Collected data entries:

(** * django-silky: the telemetry analytics core, embedded and verified

    A shallow embedding of the analytics functions of

      - [silk/utils/n_plus_one.py]  (fingerprint_query, detect_n_plus_one),
      - [silk/views/summary.py]     (_percentile, _status_distribution,
                                     _response_time_histogram),
      - [silk/views/requests.py]    (_apply_sort, RequestsView._get_objects,
                                     RequestsView.post),

    with the properties the design document states about them.

    Conventions of the embedding.
      - Python [float]s are modelled by exact rationals [Q] (the percentile
        estimator also on binary64 floats, for the worked examples); Python
        [int]s by [Z].
      - Python [str]s are modelled by [string] / [list ascii]; the character
        classes of [re] and [str] are the ones CPython uses on code points
        below 128.
      - Python [dict]s whose iteration order matters are association lists in
        insertion order; the others are stdpp [gmap]s.
      - A raised exception is an explicit [None] / [Raise] result. *)

From Stdlib Require Import ZArith QArith Qround List Ascii String Bool Lia.
From Stdlib Require Import Permutation Floats Uint63.
From stdpp Require Import gmap strings list fin_maps.
Import ListNotations.

(* ===================================================================== *)
(** * Percentile estimator ([silk/views/summary.py], [_percentile])       *)
(* ===================================================================== *)

Module Percentile.

Local Open Scope Z_scope.

(** [l[i]] on a Python list: a negative index counts from the end, an index
    out of range raises [IndexError] (here [None]). *)
Definition py_getitem {A : Type} (l : list A) (i : Z) : option A :=
  let n := Z.of_nat (List.length l) in
  if (0 <=? i) && (i <? n) then nth_error l (Z.to_nat i)
  else if (- n <=? i) && (i <? 0) then nth_error l (Z.to_nat (n + i))
  else None.

(** ** The source function on binary64 floats

    [_percentile] with the arithmetic of CPython's [float] (IEEE 754
    binary64, round to nearest even), on Rocq's primitive floats. *)

(** [float(z)] for an integer within 63 bits (list lengths and indices). *)
Definition float_of_int (z : Z) : float :=
  match z with
  | Z0 => PrimFloat.of_uint63 0
  | Zpos _ => PrimFloat.of_uint63 (Uint63.of_Z z)
  | Zneg q => PrimFloat.opp (PrimFloat.of_uint63 (Uint63.of_Z (Zpos q)))
  end.

(** [int(x)] on a float: truncation toward zero; it raises on an infinity
    or a NaN (here [None]). *)
Definition int_of_float (x : float) : option Z :=
  match Prim2SF x with
  | S754_zero _ => Some 0
  | S754_finite s m e =>
    let v := match e with
             | Z0 => Zpos m
             | Zpos _ => Zpos m * 2 ^ e
             | Zneg k => Zpos m / 2 ^ Zpos k
             end in
    Some (if s then - v else v)
  | _ => None
  end.

(** The source function, line by line; [None] stands for a raised
    exception.
<<
    n = len(sorted_data)
    if n == 0: return 0.0
    idx = (p / 100.0) * (n - 1)
    lo = int(idx); hi = lo + 1; frac = idx - lo
    if hi >= n: return float(sorted_data[-1])
    return sorted_data[lo] * (1 - frac) + sorted_data[hi] * frac
>> *)
Definition _percentile_float (sorted_data : list float) (p : float) : option float :=
  let n := Z.of_nat (List.length sorted_data) in
  if n =? 0 then Some 0%float
  else
    let idx := ((p / 100) * float_of_int (n - 1))%float in
    match int_of_float idx with
    | None => None
    | Some lo =>
      let hi := lo + 1 in
      let frac := (idx - float_of_int lo)%float in
      if hi >=? n then py_getitem sorted_data (-1)
      else
        match py_getitem sorted_data lo, py_getitem sorted_data hi with
        | Some a, Some b => Some (a * (float_of_int 1 - frac) + b * frac)%float
        | _, _ => None
        end
    end.

(** [floor(x)] of a finite number [x]; 0 for an infinity or a NaN, which
    have no floor. *)
Definition floor_of_float (x : float) : Z :=
  match Prim2SF x with
  | S754_finite s m e =>
    let z := if s then Zneg m else Zpos m in
    match e with
    | Zneg k => z / 2 ^ Zpos k
    | _ => z * 2 ^ e
    end
  | _ => 0
  end.

(** The linear-interpolation definition, as the design document words it,
    read in binary64: [idx = p/100 * (n-1)], [lo = floor idx],
    [hi = lo + 1], [frac = idx - lo]; the last element when [hi >= n], else
    [sample[lo]*(1-frac) + sample[hi]*frac]; an empty sample gives 0. *)
Definition interpolation_spec (sample : list float) (p : float) : float :=
  match sample with
  | [] => 0%float
  | _ =>
    let n := Z.of_nat (List.length sample) in
    let idx := (p / 100 * float_of_int (n - 1))%float in
    let lo := floor_of_float idx in
    let hi := lo + 1 in
    let frac := (idx - float_of_int lo)%float in
    if n <=? hi then List.last sample 0%float
    else (nth (Z.to_nat lo) sample 0 * (1 - frac)
          + nth (Z.to_nat hi) sample 0 * frac)%float
  end.

(** The number 100.0. *)
Definition hundred : spec_float := S754_finite false 7036874417766400 (-46).

(** ** The source function in exact arithmetic

    [_percentile] once more with every number a rational and no rounding:
    what the code computes where nothing is rounded. *)



(** ** Lemmas *)


Lemma py_getitem_in_range {A : Type} (l : list A) (i : Z) (d : A) :
  0 <= i < Z.of_nat (List.length l) ->
  py_getitem l i = Some (nth (Z.to_nat i) l d).
Proof.
  intros H. unfold py_getitem.
  replace ((0 <=? i) && (i <? Z.of_nat (List.length l))) with true
    by (symmetry; apply andb_true_iff; split; [apply Z.leb_le | apply Z.ltb_lt]; lia).
  apply nth_error_nth'. lia.
Qed.

Lemma last_as_nth {A : Type} (l : list A) (d : A) :
  List.last l d = nth (List.length l - 1) l d.
Proof.
  induction l as [|a l IH]; [reflexivity|].
  destruct l as [|b l']; [reflexivity|].
  change (List.last (a :: b :: l') d) with (List.last (b :: l') d).
  rewrite IH. simpl. rewrite Nat.sub_0_r. reflexivity.
Qed.

Lemma py_getitem_last {A : Type} (l : list A) (d : A) :
  l <> [] -> py_getitem l (-1) = Some (List.last l d).
Proof.
  intros Hne. unfold py_getitem.
  assert (Hlen : (0 < List.length l)%nat) by (destruct l; [congruence | simpl; lia]).
  replace ((0 <=? -1) && (-1 <? Z.of_nat (List.length l))) with false by reflexivity.
  replace ((- Z.of_nat (List.length l) <=? -1) && (-1 <? 0)) with true
    by (symmetry; apply andb_true_iff; split; [apply Z.leb_le; lia | reflexivity]).
  replace (Z.to_nat (Z.of_nat (List.length l) + -1)) with (List.length l - 1)%nat by lia.
  rewrite (nth_error_nth' l d) by lia.
  rewrite last_as_nth. reflexivity.
Qed.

Task:
Check each line of these records for the string "false" and state only how many lines have it.

Answer for this exercise:
2